(** [Add] stores exactly the bytes of the segment that have not been read
    and lie inside the receive window, which starts at the first byte held (and
    is unlimited for an empty buffer), on top of what was held; it returns true
    iff a byte became held, and a false return leaves the buffer unchanged. *)
Theorem TcpRxBuffer_Add_coverage L R H b o n :
  rx_rel L R H b -> R - W <= o -> 0 <= n -> o + n <= Z.min L (R + W) ->
  let H' x := H x \/ (R <= x /\ o <= x < o + n /\ forall f, first_held H f -> x < f + m_maxBuffer b) in
  exists r b', Add (bytes o n) (sq o) b = Some (r, b') /\ rx_rel L R H' b' /\
    (r = true <-> exists x, H' x /\ ~ H x) /\ (r = false -> b' = b).
Proof.
  intros (N & segs & sacks & Hinv & HH) Ho Hn Hhi H'.
  destruct (Add_inv _ _ _ _ _ _ _ _ Hinv Ho Hn Hhi) as (r & b' & N' & segs' & sacks' & E & Hinv' & _ & _ & Hcov & Hf & Ht).
  assert (forall x, H' x <-> held segs' x) as HH'.
  { intros x. rewrite Hcov. unfold H'. rewrite HH.
    assert (forall f, first_held H f <-> first_held (held segs) f) as Hff.
    { intros f. unfold first_held. rewrite HH. by setoid_rewrite HH. }
    setoid_rewrite Hff. pose proof (limit_first _ _ _ _ _ _ (o + n) x Hinv) as Hl. intuition. }
  exists r, b'. split_and!; [done | by exists N', segs', sacks' | | by intros [-> _]%Hf]. split.
  - intros (x & ? & ?)%Ht. exists x. by rewrite HH', HH.
  - intros (x & Hx & Hnx). destruct r; [done |]. exfalso. destruct (Hf eq_refl) as [_ ->].
    apply Hnx, HH. by apply HH'.
Qed.

(** [Extract] hands out the longest run of bytes that continues what was
    read, at most [max] of them, and keeps every other byte held. *)
Theorem TcpRxBuffer_Extract_prefix L R H b max :
  rx_rel L R H b -> 0 <= max < 2 ^ 32 ->
  exists k b', Extract max b = Some (if k =? 0 then None else Some (bytes R k), b') /\
    0 <= k <= max /\ (forall x, R <= x < R + k -> H x) /\ (k < max -> ~ H (R + k)) /\
    rx_rel L (R + k) (fun x => H x /\ R + k <= x) b'.
Proof.
  intros (N & segs & sacks & Hinv & HH) Hm. destruct (Extract_inv _ _ _ _ _ _ max Hinv Hm) as (b' & E & Hinv' & Hd).
  pose proof Hinv as []. exists (Z.min max (N - R)), b'. split_and!; [done | lia | lia | | |].
  - intros x Hx. apply HH, ri_held0. lia.
  - intros Hk. rewrite HH. replace (R + Z.min max (N - R)) with N by lia. by apply cut_not_held.
  - exists N, (dropZ (Z.min max (N - R)) segs), sacks. split; [done |]. intros x. by rewrite Hd, HH.
Qed.

(** The SACK list has at most four blocks, and each block is a non-empty
    range beyond the next expected byte all of whose bytes are held. *)
Theorem TcpRxBuffer_sack_bounds L R H b :
  rx_rel L R H b ->
  0 <= GetSackListSize b <= 4 /\
  exists N, (forall x, R <= x < N -> H x) /\ ~ H N /\ Available b = N - R /\
    forall blk, blk ∈ GetSackList b -> exists a e, blk = (sq a, sq e) /\ N < a < e /\ forall x, a <= x < e -> H x.
Proof.
  intros (N & segs & sacks & [] & HH). split.
  - unfold GetSackListSize. rewrite ri_sack0, length_fmap, u32_small; lia.
  - exists N. split_and!; [by intros x Hx; apply HH, ri_held0 | by rewrite HH; apply cut_not_held | done |].
    unfold GetSackList. rewrite ri_sack0. intros blk ([a e] & -> & [Hae Hx]%ri_blocks0)%list_elem_of_fmap.
    exists a, e. split_and!; try done; try lia. intros x Hr. by apply HH, Hx.
Qed.

(** The connection is finished exactly when the FIN was seen and every byte
    up to it is held or read; then all of the stream that is left is available. *)
Theorem TcpRxBuffer_Finished L R H b :
  rx_rel L R H b ->
  (Finished b = true <-> GotFin b = true /\ forall x, R <= x < L -> H x) /\
  (Finished b = true -> Available b = L - R).
Proof.
  intros (N & segs & sacks & [] & HH).
  assert (Finished b = true <-> m_gotFin b = true /\ N = L) as Hfin.
  { unfold Finished. rewrite andb_true_iff. split; intros [Hg Hlt]; (split; [done |]);
      destruct (ri_fin0 Hg) as [Ef ?]; rewrite Ef, ri_next0, Hg in *; simpl in *.
    - rewrite lt_sq in Hlt by (unfold near, W in *; destruct (N =? L); lia).
      destruct (Z.eqb_spec N L); [done |]. apply Z.ltb_lt in Hlt. lia.
    - rewrite lt_sq by (unfold near, W in *; destruct (N =? L); lia). subst N. rewrite Z.eqb_refl. apply Z.ltb_lt. lia. }
  unfold GotFin, Available. rewrite Hfin, ri_avail0. split; [| intros [_ ->]; lia].
  split; intros [Hg HN]; (split; [done |]).
  - intros x Hx. apply HH, ri_held0. lia.
  - destruct (Z.lt_ge_cases N L); [| lia]. exfalso. apply (cut_not_held _ _ ri_cut0), HH, HN. lia.
Qed.

End Refinement.

#[local] Existing Instances plain_memory plain_joins.

(** ** A stream whose sequence numbers wrap around *)

Definition demo_isn : Z := 2 ^ 32 - 3.
Definition demo_stream (i : Z) : Z := i mod 256.
Definition demo_new : TcpRxBuffer := SetMaxBufferSize 8 (TcpRxBuffer_new (wrap 32 demo_isn)).
Definition demo_add (o n : Z) (b : TcpRxBuffer) : TcpRxBuffer :=
  match Add (bytes demo_stream o n) (sq demo_isn o) b with Some (_, b') => b' | None => b end.
(** Bytes 5 to 7 arrived out of order, before bytes 0 to 1. *)
Definition demo_gap : TcpRxBuffer := demo_add 0 2 (demo_add 5 3 demo_new).
Definition demo_full : TcpRxBuffer := SetFinSequence (sq demo_isn 8) (demo_add 1 6 demo_gap).

(** A segment that embeds an older out-of-order segment leaves the block of the
    older one in the list, as a subset of the new block. *)
Lemma sack_subset_kept :
  m_sackList (demo_add 4 3 (demo_add 5 1 demo_new)) =
    [(sq demo_isn 4, sq demo_isn 7); (sq demo_isn 5, sq demo_isn 6)].
Proof. vm_compute. reflexivity. Qed.

Lemma demo_gap_reach : rx_reach demo_isn demo_stream 8 8 [] demo_gap.
Proof.
  apply (reach_add _ _ _ _ _ (demo_add 5 3 demo_new) 0 2 true); [| done | done | done | vm_compute; reflexivity].
  apply (reach_add _ _ _ _ _ demo_new 5 3 true); [| done | done | done | vm_compute; reflexivity].
  apply reach_init.
Qed.

Lemma demo_gap_rel : rx_rel demo_isn demo_stream 8 0 (held [(0, 2); (5, 3)]) demo_gap.
Proof.
  exists 2, [(0, 2); (5, 3)], [(5, 8)]. split; [| done].
  let b := eval vm_compute in demo_gap in replace demo_gap with b by (vm_compute; reflexivity).
  split; cbn [m_nextRxSeq m_finSeq m_gotFin rx_size m_maxBuffer m_availBytes rx_data m_sackList andb];
    try (vm_compute; reflexivity); try (unfold W; lia); try done.
  - intros o n. rewrite !elem_of_cons, elem_of_nil. intros [[= -> ->]|[[= -> ->]|[]]]; lia.
  - intros x Hx. apply held_cons. lia.
  - simpl. lia.
  - intros a e [[= -> ->]|[]%elem_of_nil]%elem_of_cons. split; [lia |]. intros x Hx. apply held_cons. right.
    apply held_cons. lia.
Qed.

Lemma demo_full_rel : rx_rel demo_isn demo_stream 8 0 (held [(0, 2); (2, 3); (5, 3)]) demo_full.
Proof.
  exists 8, [(0, 2); (2, 3); (5, 3)], []. split; [| done].
  let b := eval vm_compute in demo_full in replace demo_full with b by (vm_compute; reflexivity).
  split; cbn [m_nextRxSeq m_finSeq m_gotFin rx_size m_maxBuffer m_availBytes rx_data m_sackList andb];
    try (vm_compute; reflexivity); try (unfold W; lia); try done.
  - intros o n. rewrite !elem_of_cons, elem_of_nil. intros [[= -> ->]|[[= -> ->]|[[= -> ->]|[]]]]; lia.
  - intros x Hx. rewrite !held_cons. lia.
  - simpl. lia.
  - by intros a e ?%elem_of_nil.
Qed.

Lemma TcpRxBuffer_in_order_witness :
  zlen (@nil Z) + Available demo_gap <= 8 /\ is_Some (Add (bytes demo_stream 1 6) (sq demo_isn 1) demo_gap).
Proof.
  destruct (TcpRxBuffer_in_order demo_isn demo_stream 8 8 [] demo_gap ltac:(lia) ltac:(done) demo_gap_reach) as (_ & H & A & _).
  split; [exact H | apply A; done].
Defined.

Lemma TcpRxBuffer_Add_coverage_witness :
  exists r b', Add (bytes demo_stream 1 6) (sq demo_isn 1) demo_gap = Some (r, b') /\ (r = false -> b' = demo_gap).
Proof.
  destruct (TcpRxBuffer_Add_coverage demo_isn demo_stream 8 0 _ demo_gap 1 6 demo_gap_rel ltac:(done) ltac:(done) ltac:(done))
    as (r & b' & E & _ & _ & F). exists r, b'. split; [exact E | exact F].
Defined.

Lemma TcpRxBuffer_Extract_prefix_witness :
  exists k b', Extract 100 demo_gap = Some (if k =? 0 then None else Some (bytes demo_stream 0 k), b') /\ 0 <= k <= 100.
Proof.
  destruct (TcpRxBuffer_Extract_prefix demo_isn demo_stream 8 0 _ demo_gap 100 demo_gap_rel ltac:(done)) as (k & b' & E & H & _).
  exists k, b'. split; [exact E | exact H].
Defined.

Lemma TcpRxBuffer_sack_bounds_witness :
  GetSackListSize demo_gap = 1 /\ 0 <= GetSackListSize demo_gap <= 4.
Proof.
  split; [vm_compute; reflexivity |].
  exact (proj1 (TcpRxBuffer_sack_bounds demo_isn demo_stream 8 0 _ demo_gap demo_gap_rel)).
Defined.

Lemma TcpRxBuffer_Finished_witness : Finished demo_full = true /\ Available demo_full = 8.
Proof.
  assert (Finished demo_full = true) as F by (vm_compute; reflexivity).
  split; [exact F | exact (proj2 (TcpRxBuffer_Finished demo_isn demo_stream 8 0 _ demo_full demo_full_rel) F)].
Defined.

End TcpRxProps.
********
Word for word, restate the lines of the listing above starting at the line with "- exists N, (dropZ" and ending at the line with "- rewrite lt_sq in", and nothing outside them.

> _YOUR SOLUTION_:
  - exists N, (dropZ (Z.min max (N - R)) segs), sacks. split; [done |]. intros x. by rewrite Hd, HH.
Qed.

(** The SACK list has at most four blocks, and each block is a non-empty
    range beyond the next expected byte all of whose bytes are held. *)
Theorem TcpRxBuffer_sack_bounds L R H b :
  rx_rel L R H b ->
  0 <= GetSackListSize b <= 4 /\
  exists N, (forall x, R <= x < N -> H x) /\ ~ H N /\ Available b = N - R /\
    forall blk, blk ∈ GetSackList b -> exists a e, blk = (sq a, sq e) /\ N < a < e /\ forall x, a <= x < e -> H x.
Proof.
  intros (N & segs & sacks & [] & HH). split.
  - unfold GetSackListSize. rewrite ri_sack0, length_fmap, u32_small; lia.
  - exists N. split_and!; [by intros x Hx; apply HH, ri_held0 | by rewrite HH; apply cut_not_held | done |].
    unfold GetSackList. rewrite ri_sack0. intros blk ([a e] & -> & [Hae Hx]%ri_blocks0)%list_elem_of_fmap.
    exists a, e. split_and!; try done; try lia. intros x Hr. by apply HH, Hx.
Qed.

(** The connection is finished exactly when the FIN was seen and every byte
    up to it is held or read; then all of the stream that is left is available. *)
Theorem TcpRxBuffer_Finished L R H b :
  rx_rel L R H b ->
  (Finished b = true <-> GotFin b = true /\ forall x, R <= x < L -> H x) /\
  (Finished b = true -> Available b = L - R).
Proof.
  intros (N & segs & sacks & [] & HH).
  assert (Finished b = true <-> m_gotFin b = true /\ N = L) as Hfin.
  { unfold Finished. rewrite andb_true_iff. split; intros [Hg Hlt]; (split; [done |]);
      destruct (ri_fin0 Hg) as [Ef ?]; rewrite Ef, ri_next0, Hg in *; simpl in *.
    - rewrite lt_sq in Hlt by (unfold near, W in *; destruct (N =? L); lia).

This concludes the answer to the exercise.